Ils ont goûté le Houellebecq nouveau

Les 320 000 exemplaires annoncés du premier tirage ont toutes les chances d'être écoulés très rapidement. Le battage médiatique qui entoure la parution du septième roman de Michel Houellebecq, Sérotonine, a obligé plusieurs maisons d'édition à différer la publication de leurs auteurs vedettes, tant ils risquaient d'être totalement éclipsés.

 

Flammarion avait mis un embargo en demandant à la presse de ne rien dévoiler du livre avant le 27 décembre (une semaine avant la sortie officielle du 4 janvier) - embargo rompu par deux journaux. Les avis des experts ont donc fusé avant la date butoir. Des journaux de droite à ceux de gauche, on semble plutôt d'accord : c'est un très bon, voire plus.

"Attention chef-d'oeuvre"

Pour Pierre Vavasseur du Parisien, Sérotonine est le meilleur roman de Houellebecq, et probablement un chef-d'oeuvre littéraire. Dans son billet Attention chef-d'oeuvre, il décrit ce roman du "plus extralucide de nos écrivains" comme "une bombe.  En bonus, l’écriture, qu’on a pu juger parfois paresseuse, reprend ici les plus vives couleurs. L’année 2018 s’était ouverte par un chef-d’œuvre, Le lambeau, de Philippe Lançon. 2019 connaîtra le même heureux sort avec un roman d’amour, car c’en est un à rebours, et une radiographie de notre actualité."

Dans son billet Michel Houellebecq, l'ultra-lucide, il promet au secteur éditorial un regain grâce à ce roman qui s'annonce "comme l’hormone du bonheur de l’édition française, laquelle a encore tiré la langue ces derniers mois"

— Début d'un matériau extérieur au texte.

Lemma extended_committed w0 w live tid directory artifacts sid w' :
  inv limits w → extended w0 w live → committed w tid directory artifacts sid w' → extended w0 w' (live ++ [sid]).
Proof.
  intros Hinv [] [Hr (t & Htx & Hc) (s & Hsn & Honce) Hfresh Hl Hres _].
  assert (w_snaps w0 !! sid = None) as H0'.
  { destruct (w_snaps w0 !! sid) eqn:E; [|done]. eapply lookup_weaken in E; [|exact ex_old0]. congruence. }
  assert (sid ∉ live) as Hnl by (intros Hin; destruct (ex_live0 _ Hin) as [_ [? ?]]; congruence).
  split.
  - by etrans.
  - intros i t' Ht'. rewrite Htx in Ht'. apply lookup_insert_Some in Ht' as [[_ <-]|[_ Ht']]; [by left|by apply ex_txs0].
  - rewrite Hsn. by apply insert_subseteq_r.
  - intros i s' Hs' Hi. rewrite Hsn in Hs'. apply lookup_insert_Some in Hs' as [[<- <-]|[Hne Hs']].
    + rewrite Honce, bool_decide_eq_true_2; [done|]. set_solver.
    + rewrite (ex_new0 i s' Hs' Hi). f_equal. apply bool_decide_ext. set_solver.
  - intros i [Hi| ->%list_elem_of_singleton]%elem_of_app.
    + destruct (ex_live0 _ Hi) as [? [? ?]]. split; [done|]. rewrite Hsn, lookup_insert_ne by congruence. by eexists.
    + split; [done|]. rewrite Hsn, lookup_insert_eq. by eexists.
  - apply NoDup_app. split; [done|]. split; [|apply NoDup_singleton]. intros i Hi ->%list_elem_of_singleton. done.
  - by rewrite Hl.
  - by rewrite (limits_kept w w').
  - destruct Hres as [-> ->]. done.
Qed.

Lemma extended_release w0 w live sid : extended w0 w live → sid ∈ live →
  extended w0 (world_release_snapshot w sid) (filter (λ i, i ≠ sid) live).
Proof.
  intros [] Hin. destruct (ex_live0 _ Hin) as [Hnone [s Hs]]. pose proof (ex_new0 _ _ Hs Hnone) as Honce.
  rewrite bool_decide_eq_true_2 in Honce by done.
  assert (step w (world_release_snapshot w sid)) as Hstep by (by exists (AReleaseSnapshot sid)).
  unfold world_release_snapshot in *. rewrite Hs in *. unfold Snapshot_release in *. rewrite Honce in *. cbn [negb] in *.
  destruct (foldl_drop_frame (w_store w) (map_to_list (snap_digests s)).*2) as (Hf1 & Hf2 & Hf3).
  split; simpl; rewrite ?Hf1, ?Hf2, ?Hf3; try done.
  - by eapply rtc_r.
  - apply map_subseteq_spec. intros i s' Hs'. rewrite lookup_insert_ne by congruence. by eapply lookup_weaken.
  - intros i s' Hs' Hi. apply lookup_insert_Some in Hs' as [[<- <-]|[Hne Hs']]; simpl.
    + rewrite bool_decide_eq_false_2; [done|]. rewrite list_elem_of_filter. naive_solver.
    + rewrite (ex_new0 i s' Hs' Hi). f_equal. apply bool_decide_ext. rewrite list_elem_of_filter. naive_solver.
  - intros i [Hne Hi]%list_elem_of_filter. destruct (ex_live0 _ Hi) as [? [? ?]]. split; [done|].
    rewrite lookup_insert_ne by done. by eexists.
  - by apply NoDup_filter.
Qed.

Definition snapshots (records : list CapRecord) : list nat := omap rec_snapshot records.

Lemma extended_release_all records : ∀ w0 w live,
  extended w0 w live → NoDup (snapshots records) → (∀ i, i ∈ snapshots records → i ∈ live) →
  ∃ live', extended w0 (release_all records w) live' ∧ ∀ i, i ∈ live' ↔ i ∈ live ∧ i ∉ snapshots records.
Proof.
  induction records as [|r l IH]; intros w0 w live Hex Hnd Hin; simpl.
  { exists live. split; [done|]. intros i. split; [intros ?; split; [done|apply not_elem_of_nil]|by intros []]. }
  unfold release_all in *. cbn [foldl]. unfold record_release at 2. unfold snapshots in *. cbn [omap list_omap] in *.
  destruct (rec_snapshot r) as [sid|] eqn:Hs; [|by apply IH].
  apply NoDup_cons in Hnd as [Hni Hnd].
  destruct (IH w0 (world_release_snapshot w sid) (filter (λ i, i ≠ sid) live)) as (live' & Hex' & Hl').
  - apply extended_release; [done|]. apply Hin. by left.
  - done.
  - intros i Hi. apply list_elem_of_filter. split; [by intros ->|]. apply Hin. by right.
  - exists live'. split; [exact Hex'|]. intros i. rewrite Hl', list_elem_of_filter, not_elem_of_cons. tauto.
Qed.
End all.

(** ** A world whose loads are all undone *)

Lemma map_sum_subseteq {K A} `{Countable K} (f : A → Z) (m1 m2 : gmap K A) :
  m1 ⊆ m2 → (∀ k x, m2 !! k = Some x → m1 !! k = None → f x = 0) → map_sum f m2 = map_sum f m1.
Proof.
  revert m2. induction m1 as [|k x m1 Hk IH] using map_ind; intros m2 Hsub Hf.
  - rewrite map_sum_empty, (map_sum_ext f (λ _, 0) m2); [by rewrite map_sum_const|]. intros k x Hx. by eapply Hf.
  - assert (m2 !! k = Some x) as Hx by (eapply lookup_weaken; [apply lookup_insert_eq|done]).
    rewrite map_sum_insert by done. pose proof (map_sum_delete f m2 k x Hx) as Hd.
    rewrite (IH (delete k m2)) in Hd; [lia| |].
    + apply map_subseteq_spec. intros i y Hy. assert (i ≠ k) by congruence. rewrite lookup_delete_ne by done.
      eapply lookup_weaken; [|exact Hsub]. by rewrite lookup_insert_ne.
    + intros i y [Hne Hy]%lookup_delete_Some Hi. eapply Hf; [done|]. by rewrite lookup_insert_ne.
Qed.

Lemma map_sum_pos {K A} `{Countable K} (f : A → Z) (m : gmap K A) :
  (∀ k x, m !! k = Some x → 0 ≤ f x) → 0 < map_sum f m → ∃ k x, m !! k = Some x ∧ 0 < f x.
Proof.
  induction m as [|k x m Hk IH] using map_ind; intros Hf Hs; [by rewrite map_sum_empty in Hs|].
  rewrite map_sum_insert in Hs by done. destruct (Z.lt_ge_cases 0 (f x)) as [|Hx].
  - exists k, x. by rewrite lookup_insert_eq.
  - destruct IH as (k' & x' & Hx' & Hp); [|lia|].
    + intros k' y Hy. apply (Hf k'). rewrite lookup_insert_ne by congruence. done.
    + exists k', x'. rewrite lookup_insert_ne by congruence. done.
Qed.

Lemma occurs_pos d l : 0 < occurs d l → d ∈ l.
Proof.
  induction l as [|x l IH]; [by rewrite occurs_nil|]. rewrite occurs_cons. case_bool_decide; [subst; by left|]. right. apply IH. lia.
Qed.

(** Every referenced object is held by a live snapshot or lease. *)
Lemma refs_holder w d :
  0 < refs w d →
  (∃ sid s name, w_snaps w !! sid = Some s ∧ snap_once s = false ∧ snap_digests s !! name = Some d) ∨
  (∃ lid l, w_leases w !! lid = Some l ∧ lease_once l = false ∧ lease_digest l = d).
Proof.
  unfold refs. intros Hp. destruct (Z.lt_ge_cases 0 (map_sum (snap_refs d) (w_snaps w))) as [Hs|Hs].
  - left. apply map_sum_pos in Hs as (sid & s & Hs & Hr).
    + unfold snap_refs in Hr. destruct (snap_once s) eqn:Ho; [lia|]. apply occurs_pos, list_elem_of_fmap in Hr as ([n d'] & -> & Hn).
      apply elem_of_map_to_list in Hn. by exists sid, s, n.
    + intros k x _. unfold snap_refs. case_match; [lia|apply occurs_nonneg].
  - right. destruct (map_sum_pos (lease_refs d) (w_leases w)) as (lid & l & Hl & Hr); [|lia|].
    + intros k x _. unfold lease_refs. repeat case_match; lia.
    + unfold lease_refs in Hr. destruct (lease_once l) eqn:Ho; [lia|]. case_bool_decide; [|lia]. by exists lid, l.
Qed.

Lemma extended_nil_store limits w0 w :
  limits_ok limits → inv limits w0 → extended w0 w [] → w_store w = w_store w0.
Proof.
  intros HL Hinv [Hsteps Htxs Hold Hnew _ _ Hleases Hlimits [Hres1 Hres2]].
  assert (inv limits w) as Hinv' by by eapply steps_inv.
  assert (∀ d, refs w d = refs w0 d) as Hrefs.
  { intros d. unfold refs. rewrite Hleases. f_equal. apply map_sum_subseteq; [done|]. intros k s Hs Hk.
    unfold snap_refs. by rewrite (Hnew k s Hs Hk). }
  assert (ss_objects (w_store w) = ss_objects (w_store w0)) as Hobj.
  { apply map_eq. intros d. destruct (inv_store _ _ Hinv) as [Ho _]. destruct (inv_store _ _ Hinv') as [Ho' _].
    specialize (Ho d). specialize (Ho' d). unfold object_ok in *. rewrite Hrefs in Ho'.
    destruct (ss_objects (w_store w) !! d) as [o'|] eqn:Eo', (ss_objects (w_store w0) !! d) as [o|] eqn:Eo; [|lia..|done].
    destruct Ho as (Hr & Hp & _), Ho' as (Hr' & _ & _). f_equal. destruct o as [data n], o' as [data' n']. simpl in *. subst.
    assert (∃ o', ss_objects (w_store w) !! d = Some o' ∧ obj_data o' = data) as (o2 & Ho2 & Hd).
    { destruct (refs_holder w0 d Hp) as [(sid & s & name & Hs & Hlive & Hd)|(lid & l & Hl & Hlive & <-)].
      - destruct (steps_snap_data limits w0 w sid s s name d (mkObject data (refs w0 d)) HL Hinv Hsteps Hs) as (o2 & ? & ?);
          [by eapply lookup_weaken|done|done|done|by exists o2].
      - destruct (steps_lease_data limits w0 w lid l l (mkObject data (refs w0 (lease_digest l))) HL Hinv Hsteps Hl) as (o2 & ? & ?);
          [by rewrite Hleases|done|done|by exists o2]. }
    rewrite Eo' in Ho2. simplify_eq. done. }
  rewrite (store_eta (w_store w)), (store_eta (w_store w0)), Hobj, Hlimits, Hres1, Hres2.
  destruct (inv_store _ _ Hinv) as [_ ->]. destruct (inv_store _ _ Hinv') as [_ ->]. by rewrite Hobj.
Qed.

Section load_all.
Context `{TextOps} `{!TextLaws} `{UnicodeTables} `{LowerCase} `{YamlDecoder} `{MimeTable}.
Context (range : gmap string stagedArtifact → list (string * stagedArtifact)).
Context (Hrange : ∀ m, range m ≡ₚ map_to_list m).
Context (limits : StoreLimits) (Hlimits : limits_ok limits).
Context (root : packageRoot) (Hroot : root_ok root).

Lemma extended_inv w0 w live : inv limits w0 → extended w0 w live → inv limits w.
Proof. intros Hw []. by eapply steps_inv. Qed.

Lemma no_members (l : list nat) : (∀ i, i ∈ l → False) → l = [].
Proof. destruct l as [|x l]; [done|]. intros Hl. destruct (Hl x). by left. Qed.

Lemma release_everything w0 w records :
  extended w0 w (snapshots records) → extended w0 (release_all records w) [].
Proof.
  intros Hex. destruct (extended_release_all records w0 w _ Hex (ex_distinct _ _ _ Hex)) as (live & Hex' & Hl); [done|].
  rewrite (no_members live) in Hex'; [done|]. intros i Hi. apply Hl in Hi as [? ?]. done.
Qed.

Lemma snapshots_snoc records r sid : rec_snapshot r = Some sid → snapshots (records ++ [r]) = snapshots records ++ [sid].
Proof. intros Hr. unfold snapshots. rewrite omap_app. simpl. by rewrite Hr. Qed.

Lemma sort_NoDup {A} (key : A → string) l : NoDup (map key l) → NoDup (map key (sort_by key l)).
Proof. intros Hl. assert (map key (sort_by key l) ≡ₚ map key l) as -> by (by rewrite sort_by_perm). done. Qed.

Lemma record_operations_ok m artifacts r : manifest_ok m → record_of m artifacts r → operations_ok r.
Proof.
  intros [_ _ _ [_ (_ & _ & Hpn) (_ & Hop & Hon) _ _] _ _ _] [_ _ Ho Hp _ _ _]. split; rewrite ?Ho, ?Hp.
  - by apply sort_NoDup.
  - by apply sort_NoDup.
  - intros o Hin. rewrite sort_by_perm in Hin. rewrite Forall_forall in Hop. destruct (Hop _ Hin) as [[_ Hid] _ _ _].
    by apply local_id_no_dot, localIDPattern_spec.
  - intros o Hin. rewrite sort_by_perm in Hin. rewrite Forall_forall in Hop. destruct (Hop _ Hin) as [_ _ [_ Hprov] _].
    apply list_elem_of_fmap in Hprov as (b & -> & Hb). exists b. split; [by rewrite sort_by_perm|done].
Qed.

(** The packages loaded: their names, in order, and their records. *)
Definition loads (name : string) (r : CapRecord) : Prop := record_id r = name ∧ is_Some (rec_snapshot r) ∧ operations_ok r.

Lemma load_names_spec names : ∀ done_ records seen w0 w,
  inv limits w0 → extended w0 w (snapshots records) → Forall2 loads done_ records →
  (∀ id, id ∈ seen ↔ id ∈ map record_id records) → NoDup (map record_id records) →
  match load_names range root names records seen w with
  | (w', Ok rs) => extended w0 w' (snapshots rs) ∧ Forall2 loads (done_ ++ names) rs ∧ NoDup (map record_id rs)
  | (w', Err _) => extended w0 w' []
  end.
Proof.
  induction names as [|name names IH]; intros done_ records seen w0 w Hinv Hex Hrec Hseen Hnd; simpl.
  { by rewrite app_nil_r. }
  pose proof (extended_inv w0 w _ Hinv Hex) as Hw.
  destruct (loadFromRoot range root name w) as [w1 r] eqn:Hl.
  pose proof (loadFromRoot_spec range Hrange limits Hlimits root name w w1 r Hw Hroot Hl) as Hs. destruct r as [r|e].
  - destruct Hs as (directory & _ & [(data & m & A & sid & _ & Hparse & Hid & _ & _ & _ & Hof & Hcm & Hsid)]).
    assert (manifest_ok m) as Hm by (eapply rspec_Ok; [apply ParseManifest_spec|exact Hparse]).
    assert (record_id r = name) as Hname by (unfold record_id; rewrite (proj1 (rf_metadata _ _ _ Hof)); done).
    pose proof (extended_committed limits Hlimits w0 w _ _ _ _ _ _ Hw Hex Hcm) as Hex1. change (md_ID (rec_metadata r)) with (record_id r).
    destruct (bool_decide_reflect (record_id r ∈ seen)) as [Hdup|Hnew].
    + apply release_everything. unfold record_release. rewrite Hsid. simpl.
      pose proof (extended_release w0 w1 _ sid Hex1 ltac:(set_solver)) as Hrel.
      assert (filter (λ i, i ≠ sid) (snapshots records ++ [sid]) = snapshots records) as <-; [|done].
      pose proof (ex_distinct _ _ _ Hex1) as Hd. apply NoDup_app in Hd as (_ & Hd & _).
      rewrite filter_app, filter_cons, filter_nil, decide_False by auto. rewrite app_nil_r.
      clear -Hd. induction (snapshots records) as [|x l IH]; [done|].
      rewrite filter_cons, decide_True by (intros ->; apply (Hd sid); [by left|by left]).
      f_equal. apply IH. intros y Hy. apply Hd. by right.
    + rewrite <-(snapshots_snoc records r sid Hsid) in Hex1.
      pose proof (IH (done_ ++ [name]) (records ++ [r]) ({[record_id r]} ∪ seen) w0 w1 Hinv Hex1) as Hrest.
      rewrite <-app_assoc in Hrest. apply Hrest.
      * apply Forall2_app; [done|]. constructor; [|constructor]. split; [done|]. split; [by exists sid|by eapply record_operations_ok].
      * intros id. rewrite map_app, elem_of_union, elem_of_singleton, Hseen, elem_of_app. simpl. set_solver.
      * rewrite map_app. apply NoDup_app. split; [done|]. split; [|apply NoDup_singleton].
        intros id Hin ->%list_elem_of_singleton. by apply Hnew, Hseen.
  - apply release_everything. destruct Hs as [->|Ha]; [done|]. eapply extended_aborted; [exact Hex| |exact Ha]. apply is_fresh.
Qed.
End load_all.

(** ** Lemmas: what a loaded record is to the registry *)

Section registrable.
Context `{TextOps} `{!TextLaws} `{UnicodeTables} `{LowerCase} `{YamlDecoder} `{MimeTable}.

"Une atmosphère d'ironie grinçante"

Dans un entretien avec Atlantico, l'historien et universitaire Edouard Husson comprend "que le romancier a anticipé sur le degré de violence des forces de l'ordre quand elles interviennent contre un mouvement qui exprime la révolte de la France des terroirs". Il ajoute notamment que "Houellebecq redonne la priorité à la question du mal que l'homme fait à son semblable. Face à la fin de la métaphysique et au refus de la transcendance, Houellebecq laisse monter dans son oeuvre un peu d'optimisme, furtif. Il établit au moins chez certains de ses personnages la possibilité de retrouver le sens de la société, c'est-à-dire, comme il le dit profondément, de survivre en échappant à la compétition entre individus."

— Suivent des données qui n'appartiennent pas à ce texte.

Lemma at_element_value d p l v rest : at_element d l → reads p l v rest →
  More d = true ∧ tokenValueAllowed (dec_state (separate d)) = true ∧ dec_rest (separate d) = l ∧
  tokenValueEnd (dec_state (separate d)) = tokenArrayComma ∧ dec_stack (separate d) = dec_stack d.
Proof.
  intros [[Hs <-]|[Hs Hc]] Hr.
  - rewrite separate_start, Hs by auto. destruct (reads_head _ _ _ _ Hr) as (a & l' & Ha & H1 & H2).
    split_and!; try done. by eapply More_head.
  - destruct (separate_comma _ _ Hc) as [He _]. rewrite He by done. split_and!; try done. by eapply More_head.
Qed.

Lemma at_member_key d l k r : at_member d l → parse_string (skip_ws l) = Some (k, r) →
  More d = true ∧ Token d = Ok (TScalar (JStr k), mkDecoder r tokenObjectColon (dec_stack d)).
Proof.
  intros [[Hs <-]|[Hs Hc]] Hk; destruct (parse_string_head _ _ Hk) as [l' Hl].
  - split; [by eapply More_head|]. rewrite (Token_key_complete d k r); rewrite separate_start; auto.
  - destruct (separate_comma _ _ Hc) as [_ He]. split; [by eapply More_head|]. rewrite (Token_key_complete d k r); rewrite He by done; auto.
Qed.

Lemma elements_bounds vs : 0 ≤ elements_nodes vs ∧ 0 ≤ elements_depth vs.
Proof. induction vs as [|v vs IH]; simpl; [done|]. fold (elements_nodes vs) (elements_depth vs). pose proof (scan_value_depth v). lia. Qed.
Lemma members_bounds ms : 0 ≤ members_nodes ms ∧ 0 ≤ members_depth ms.
Proof. induction ms as [|m ms IH]; simpl; [done|]. fold (members_nodes ms) (members_depth ms). pose proof (scan_value_depth m.2). lia. Qed.

Lemma addNode_step n : n + 1 ≤ N → addNode N n = Ok (n + 1).
Proof. intros Hn. by apply addNode_Ok. Qed.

Sérotonine : les petits bâclages de Houellebecq

Il a bénéficié d'un premier tirage de 320 000 exemplaires et repart à l'impression pour 90 000 exemplaires. Sérotonine fait fureur! Le septième roman de Michel Houellebecq est l'événement littéraire de ce début 2019, avec son narrateur au bout du rouleau qui ne tient plus que grâce à sa dose de Captorix (une nouvelle formule d'antidépresseur), ses agriculteurs au bord du gouffre, sa France rurale abandonnée par le gouvernement... et avec ses petites boulettes. Les éditions Flammarion ont en effet négligé quelques corrections. Pour clairvoyant et poignant qu'il soit, ce beau roman comporte une série d'erreurs et de contradictions légèrement contrariantes... Lire la suite.


"Du Houellebecq puissance 10 000"

Pour Nelly Kaprièlian des Inrocks, qui suivent patiemment Houellebecq depuis ses débuts et avant même que sa célébrité s'exporte à travers les pays, Sérotonine est "du Michel Houellebecq puissance dix mille" : "Quatre ans après le polémique Soumission, Michel Houellebecq renoue avec sa veine romantique et sombre pour relancer son narrateur dans une partie qui l’oppose aux maux du monde, plus particulièrement l’ultralibéralisme qu’il a toujours fustigé."

"Plus drôle et désespéré que jamais"

Au Canada, Chantal Guy explique dans Du Houellebecq pur jus, pour La Presse, que "Sérotonine suinte la détresse, l'ennui et la tristesse infinie par tous les pores de son narrateur qui nous gâte malgré tout en saillies très drolatiques et violentes, c'est du Houellebecq pur jus, provocateur presque sur commande, à un point tel qu'on a même l'impression par moments qu'il écrit un pastiche de ses propres romans (plus particulièrement Extension du domaine de la lutte), car il n'y a rien de nouveau sous le soleil noir de Houellebecq, le rouleau compresseur du néolibéralisme continue sa progression, sans pitié et sans surprise, en écrasant tout sur son passage - l'amour en premier."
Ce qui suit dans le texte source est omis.